Wirbel um angeblichen „Plan B“ gegen Orbán
Kurz vor der Parlamentswahl in Ungarn sorgt ein Bericht über mögliche Strategien in Brüssel für Diskussionen. Demnach soll innerhalb der Europäischen Union bereits über einen möglichen „Plan B“ gesprochen werden – für den Fall, dass der ungarische Ministerpräsident Viktor Orbán erneut die Wahl gewinnt.
Sorge vor erneutem Wahlsieg
Orbán und seine Partei Fidesz gelten auch bei der kommenden Wahl als ernsthafte politische Kraft. In Brüssel wird jedoch seit Jahren immer wieder Kritik an der ungarischen Regierung laut – etwa wegen Rechtsstaatlichkeit, Medienpolitik oder dem Umgang mit EU-Geldern.
Laut Medienberichten soll deshalb hinter den Kulissen darüber nachgedacht werden, welche politischen Schritte möglich wären, sollte Orbán weiterhin im Amt bleiben.
Diskussion über mögliche Maßnahmen
Im Raum stehen demnach unterschiedliche Szenarien. Dazu könnten etwa zusätzlicher politischer Druck, strengere Kontrollen bei EU-Geldern oder weitere Verfahren im Rahmen der EU-Rechtsstaatsmechanismen gehören. Offiziell bestätigt sind solche Überlegungen allerdings nicht.
Zwischen Ungarn und der EU gibt es bereits seit Jahren Spannungen. Mehrfach wurden EU-Mittel eingefroren, weil Brüssel Reformen im Justiz- und Korruptionsbereich fordert.
Orbán kritisiert Einfluss aus Brüssel
Der ungarische Ministerpräsident selbst weist die Vorwürfe regelmäßig zurück.
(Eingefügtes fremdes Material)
Lemma occurs_before_false sep s (n : nat) :
  occurs_before sep s n = false →
  ∀ u v, s = u ++ sep ++ v → (n ≤ String.length u)%nat.
Proof.
  revert s. induction n as [|n IH]; intros s Hocc u v Huv; [lia|].
  cbn [occurs_before] in Hocc. apply orb_false_iff in Hocc as [Hp Hocc].
  destruct u as [|c' u].
  { apply not_true_iff_false in Hp. destruct Hp. apply prefix_spec.
    by exists v. }
  destruct s as [|c s]; [done|].
  rewrite str_app_cons in Huv. injection Huv as -> Huv.
  specialize (IH s Hocc u v Huv). simpl. lia.
Qed.

End SplitFacts.

(** ** The exact decimals are ordered as the properties ask *)

Section ExactFloatFacts.
Import ExactFloat.

Lemma Qltb_lt a b : Qltb a b = true ↔ Qlt a b.
Proof.
  unfold Qltb. rewrite negb_true_iff, <- not_true_iff_false, Qle_bool_iff.
  split; [apply Qnot_le_lt | apply Qlt_not_le].
Qed.

Lemma xlt_irrefl x : xlt x x = false.
Proof.
  destruct x as [|[]|q]; simpl; try done.
  apply not_true_iff_false. rewrite Qltb_lt. apply Qlt_irrefl.
Qed.

Lemma xlt_trans x y z : xlt x y = true → xlt y z = true → xlt x z = true.
Proof.
  destruct x as [|[]|a], y as [|[]|b], z as [|[]|c]; simpl; try done.
  rewrite !Qltb_lt. apply Qlt_trans.
Qed.

End ExactFloatFacts.

#[local] Instance exact_float_laws : FloatLaws.
Proof. split; [apply xlt_irrefl | apply xlt_trans]. Qed.

(** ** get_loss_as_float and get_best_weights_checkpoint *)

Section CheckpointFacts.
Import Model.
Context `{FM : FloatModel} `{FL : !FloatLaws}.
Local Open Scope string_scope.

Lemma get_loss_as_float_ok (f : string) :
  is_Some (PyStr.parse_float (loss_text f)) →
  ∃ k, get_loss_as_float f = Ok k.
Proof.
  intros [lit Hlit]. unfold get_loss_as_float, py_float. rewrite Hlit.
  by eexists.
Qed.

Lemma get_loss_as_float_raise (f : string) :
  PyStr.parse_float (loss_text f) = None →
  get_loss_as_float f = Raise ValueError.
Proof.
  intros Hlit. unfold get_loss_as_float, py_float. by rewrite Hlit.
Qed.

(** The loop of [min]: the item returned is one of those seen, its key is
    not above the key it started from, and no item of the rest has a
    strictly smaller key. *)
Lemma min_go_ok {A} (key : A → result float) (items : list A) :
  Forall (λ x, ∃ k, key x = Ok k) items →
  ∀ best best_key, key best = Ok best_key →
  ∃ b kb, min_go key best best_key items = Ok b ∧
          b ∈ best :: items ∧ key b = Ok kb ∧
          (∀ k, float_lt k kb = true → float_lt k best_key = true) ∧
          (∀ x kx, x ∈ items → key x = Ok kx → float_lt kx kb = false).
Proof.
  induction 1 as [|x items [k Hk] _ IH]; intros best best_key Hbest.
  - exists best, best_key. split_and!; try done; [by left|].
    intros x kx Hx. by apply elem_of_nil in Hx.
  - cbn [min_go]. rewrite Hk. cbn [mbind result_bind].
    destruct (float_lt k best_key) eqn:Hlt.
    + destruct (IH x k Hk) as (b & kb & Hrun & Hin & Hkb & Hle & Hmin).
      exists b, kb. split_and!; try done.
      * apply elem_of_cons in Hin as [-> | Hin]; [right; by left|].
        by do 2 right.
      * intros k' Hk'. eapply float_lt_trans; [by apply Hle | done].
      * intros y ky Hy Hky. apply elem_of_cons in Hy as [-> | Hy].
        -- assert (ky = k) as -> by congruence.
           apply not_true_iff_false. intros Hc. apply Hle in Hc.
           by rewrite float_lt_irrefl in Hc.
        -- by eapply Hmin.
    + destruct (IH best best_key Hbest)
        as (b & kb & Hrun & Hin & Hkb & Hle & Hmin).
      exists b, kb. split_and!; try done.
      * apply elem_of_cons in Hin as [-> | Hin]; [by left|]. by do 2 right.
      * intros y ky Hy Hky. apply elem_of_cons in Hy as [-> | Hy].
        -- assert (ky = k) as -> by congruence.
           apply not_true_iff_false. intros Hc. apply Hle in Hc. congruence.
        -- by eapply Hmin.
Qed.

Lemma py_min_ok {A} (key : A → result float) (items : list A) :
  items ≠ [] → Forall (λ x, ∃ k, key x = Ok k) items →
  ∃ b kb, py_min items key = Ok b ∧ b ∈ items ∧ key b = Ok kb ∧
          ∀ x kx, x ∈ items → key x = Ok kx → float_lt kx kb = false.
Proof.
  destruct items as [|x items]; [done|]. intros _ Hall.
  apply Forall_cons in Hall as [[k Hk] Hall].
  cbn [py_min]. rewrite Hk. cbn [mbind result_bind].
  destruct (min_go_ok key items Hall x k Hk)
    as (b & kb & Hrun & Hin & Hkb & Hle & Hmin).
  exists b, kb. split_and!; try done.
  intros y ky Hy Hky. apply elem_of_cons in Hy as [-> | Hy].
  - assert (ky = k) as -> by congruence.
    apply not_true_iff_false. intros Hc. apply Hle in Hc.
    by rewrite float_lt_irrefl in Hc.
  - by eapply Hmin.
Qed.

(** A key that raises stops [min], whichever item it belongs to. *)
Lemma min_go_raise {A} (key : A → result float) (e : exn) (items : list A) :
  (∀ x e', key x = Raise e' → e' = e) →
  Exists (λ x, ∀ k, key x ≠ Ok k) items →
  ∀ best best_key, min_go key best best_key items = Raise e.
Proof.
  intros Hexn. induction items as [|x items IH]; intros Hex best best_key.
  - by apply Exists_nil in Hex.
  - cbn [min_go]. destruct (key x) as [k|e'] eqn:Hk; cbn [mbind result_bind].
    + apply Exists_cons in Hex as [Hx | Hex]; [by destruct (Hx k)|].
      destruct (float_lt k best_key); by apply IH.
    + by rewrite (Hexn _ _ Hk).
Qed.

Lemma py_min_raise {A} (key : A → result float) (e : exn) (items : list A) :
  (∀ x e', key x = Raise e' → e' = e) →
  Exists (λ x, ∀ k, key x ≠ Ok k) items →
  py_min items key = Raise e.
Proof.
  intros Hexn Hex. destruct items as [|x items]; [by apply Exists_nil in Hex|].
  cbn [py_min]. destruct (key x) as [k|e'] eqn:Hk; cbn [mbind result_bind].
  - apply Exists_cons in Hex as [Hx | Hex]; [by destruct (Hx k)|].
    by apply min_go_raise.
  - by rewrite (Hexn _ _ Hk).
Qed.

(** The text handed to [float]: what stands between the last "loss" and the
    first ".hdf5" after it. *)
Lemma loss_text_between (pre mid post : string) :
  no_occurrence "loss" (mid ++ ".hdf5" ++ post) →
  (∀ u v, mid ++ ".hdf5" ++ post = u ++ ".hdf5" ++ v →
          (String.length mid ≤ String.length u)%nat) →
  loss_text (pre ++ "loss" ++ mid ++ ".hdf5" ++ post) = mid.
Proof.
  intros Hno Hfirst. unfold loss_text.
  rewrite split_last; [|done|apply border_free_loss|done].
  by apply split_first.
Qed.


End CheckpointFacts.

Section CheckpointExamples.
Import Model.
Local Open Scope string_scope.



End CheckpointExamples.

(** ** evaluate_test_set *)

Section EvaluateFacts.
Import Model.
Context `{FM : FloatModel} `{TK : Toolkit}.
Local Open Scope string_scope.

Lemma foldl_collect_step items : ∀ ls us,
  foldl collect_step (ls, us) items =
    ((ls ++ (kept items).*1)%list, (us ++ (kept items).*2)%list).
Proof.
  induction items as [|[label [path [u|]]] items IH]; intros ls us.
  - by rewrite !app_nil_r.
  - cbn [foldl collect_step]. rewrite IH. unfold kept. cbn.
    by rewrite <- !app_assoc.
  - cbn [foldl collect_step]. by rewrite IH.
Qed.

Lemma collect_kept items : collect items = ((kept items).*1, (kept items).*2).
Proof. unfold collect. by rewrite foldl_collect_step. Qed.

Lemma kept_filter items :
  (λ lu, (lu.1, Some lu.2)) <$> kept items =
    filter (λ lu, is_Some lu.2) ((λ item, (item.1, item.2.2)) <$> items).
Proof.
  induction items as [|[label [path [u|]]] items IH]; [done|..].
  - cbn -[filter]. rewrite filter_cons_True by (by eexists).
    f_equal. apply IH.
  - cbn -[filter]. rewrite filter_cons_False by (by intros [? [=]]).
    apply IH.
Qed.

Lemma mapM_getitem {V} (d : list (string * V)) (keys : list string) :
  Forall (λ k, ∃ v, getitem d k = Ok v) keys →
  ∃ vs, mapM (getitem d) keys = Ok vs ∧
        Forall2 (λ k v, getitem d k = Ok v) keys vs.
Proof.
  induction 1 as [|k keys [v Hv] _ (vs & Hvs & Hall)].
  - by exists [].
  - exists (v :: vs). cbn. rewrite Hv. cbn. rewrite Hvs. cbn.
    split; [done|]. by constructor.
Qed.

Lemma contains_app c (a b : string) :
  Path.contains c (a ++ b) = Path.contains c a || Path.contains c b.
Proof.
  induction a as [|x a IH]; [done|].
  rewrite str_app_cons. cbn [Path.contains]. by rewrite IH, orb_assoc.
Qed.

Lemma basename_no_sep (p : string) : Path.contains "/" (Path.basename p) = false.
Proof.
  induction p as [|c p IH]; [done|]. cbn [Path.basename].
  destruct (Path.contains "/" p) eqn:Hp; [done|].
  destruct (Ascii.eqb c "/") eqn:Hc; [done|].
  cbn [Path.contains]. by rewrite Hc, Hp.
Qed.

(** Joining a directory with a relative name puts the name in it. *)
Lemma join_relative (dir name : string) :
  String.prefix "/" name = false →
  Path.join dir name = dir ++ name ∨ Path.join dir name = dir ++ "/" ++ name.
Proof.
  intros Hrel. unfold Path.join. rewrite Hrel.
  destruct (_ || _); [by left | by right].
Qed.

(** C5. A run of evaluate_test_set with --evaluate-test-set confusion-matrix
    that gets past its guards (model configuration present, state data in
    order, a test set, a best checkpoint on disk, every surviving label
    known to label_to_index) passes over every zipped entry whose utterance
    is None, label included; what is left keeps each label with its own
    utterance in the order of the test set; the confusion matrix is computed
    from exactly these utterances and the indices of these labels; and the
    figure is written to a file directly inside the cache directory. *)
Theorem evaluate_test_set_confusion_matrix
    (self : Command) (fs : gmap string (list string))
    (model_config : gmap string pyval) (test_set_data : SplitData)
    (best : string) :
  evaluate_test_set_arg (args self) = "confusion-matrix" →
  experiment_config self !! "model" = Some (VDict model_config) →
  state_data_ok self = true →
  state_data self !! "test" = Some test_set_data →
  get_best_weights_checkpoint fs (args self) (model_id self)
    = Ok (VStr best) →
  let transformer :=
    files_to_utterances (paths test_set_data) (experiment_config self) in
  let survivors := kept (zip (labels test_set_data) transformer) in
  Forall (λ label, ∃ i, getitem (label_to_index self) label = Ok i)
         survivors.*1 →
  let meta :=
    (load_features_as_dataset (features test_set_data).*2 model_config).2 in
  let figure_name :=
    "confusion-matrix_test-set_model-" ++ Path.basename best ++ ".svg" in
  ∃ real_labels figure_path,
    evaluate_test_set self fs =
      Ok (None,
          [Prepare meta model_config;
           LoadWeights (VStr best);
           WriteConfusionMatrix
             (evaluate_confusion_matrix (state_model self) (VStr best)
                                        survivors.*2 real_labels)
             (label_to_index self).*1 figure_path]) ∧
    Forall2 (λ label i, getitem (label_to_index self) label = Ok i)
            survivors.*1 real_labels ∧
    (λ lu, (lu.1, Some lu.2)) <$> survivors =
      filter (λ lu, is_Some lu.2)
             ((λ item, (item.1, item.2.2)) <$>
                zip (labels test_set_data) transformer) ∧
    (figure_path = cache_dir (args self) ++ figure_name ∨
     figure_path = cache_dir (args self) ++ "/" ++ figure_name) ∧
    Path.contains "/" figure_name = false.
Proof.
  intros Harg Hconfig Hok Htest Hbest transformer survivors Hknown
    meta figure_name.
  destruct (mapM_getitem _ _ Hknown) as (real_labels & Hmap & Hall).
  exists real_labels, (Path.join (cache_dir (args self)) figure_name).
  split_and!.
  - unfold evaluate_test_set. rewrite Hconfig, Hok, Htest, Hbest, Harg.
    cbn [mbind result_bind negb]. subst meta.
    destruct (load_features_as_dataset _ _) as [test_set features_meta].
    cbn [mbind result_bind String.eqb Ascii.eqb Bool.eqb].
    fold transformer. rewrite collect_kept. fold survivors.
    rewrite Hmap. by cbn [mbind result_bind path_of].
  - done.
  - apply kept_filter.
  - by apply join_relative.
  - subst figure_name. rewrite !contains_app, basename_no_sep. done.
Qed.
Orbán spricht stattdessen immer wieder von politischem Druck aus Brüssel und betont, Ungarn verfolge einen eigenständigen politischen Kurs.
Die Parlamentswahl in Ungarn gilt daher als richtungsweisend – sowohl für die politische Zukunft des Landes als auch für das Verhältnis zwischen Budapest und der Europäischen Union.